### Aim of the task
Would you give the number of lines in the entries that contain the word "limit"? Nothing else is needed.

### Dataset content
● ● ● ● ●

Lemma skip_lands_past_next_witness :
  held_value (dl (advance_to_next_deadline Linux 1 0 (paced_now 0) two_timers).2) = 51 ∧
  ∃ next, is_Some (entries (pending (tb two_timers)) !! next) ∧
    held_value (dl (advance_to_next_deadline Linux 1 0 (paced_now 0) two_timers).2) =
      creep_past Linux 1 next.
Proof.
  split; [vm_compute; reflexivity|].
  assert (H := skip_lands_past_next Linux 1 0 (paced_now 0) two_timers
    (clock_wfb_ok two_timers ltac:(vm_compute; reflexivity)) ltac:(reflexivity) ltac:(reflexivity)
    ltac:(reflexivity) ltac:(reflexivity)).
  cbn zeta in H. assert ((advance_to_next_deadline Linux 1 0 (paced_now 0) two_timers).1.1 = true) as E
    by (vm_compute; reflexivity).
  destruct (advance_to_next_deadline Linux 1 0 (paced_now 0) two_timers) as [[moved ws] c'].
  cbn [fst] in E. rewrite E in H. destruct H as (next & Hk & _ & _ & _ & _ & Hn). by exists next.
Defined.

(** on a Unix host, while the sim's runs have ended or something outside the sim is waited
    on, a time skip never carries the clock further past the reading that spell began at than real
    time has moved since. *)
Theorem skip_paced {W} (os : target_os) (frequency real limit : Z) (s : paced) (c : clock W) :
  os ≠ Windows → clock_wf c → is_paused c = false → is_driven c = false → is_scaled c = false →
  (pace_limit os s (pc c)).1 = Some limit →
  held_value (dl (advance_to_next_deadline os frequency real s c).2) ≤ Z.max (held_value (dl c)) limit.
Proof.
  intros Hos Hwf Hp Hd Hs Hl. unfold advance_to_next_deadline. rewrite Hp, Hd, Hs. cbn [orb].
  destruct (negb (is_discrete c) && negb (is_dormant c)); [simpl; lia|].
  pose proof (skip_spec os frequency real s c Hwf Hp Hd Hs) as Hspec.
  destruct (skip_to_next_deadline os frequency real s c) as [[moved ws] c1]. cbn [fst snd] in *.
  rewrite wake_taken_dl. rewrite Hl in Hspec. destruct moved; [|lia].
  destruct Hspec as (next & _ & _ & Hlt & ->). unfold creep_past, is_windows.
  rewrite bool_decide_false by done. lia.
Qed.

● ● ● ● ●

### Result of the task
3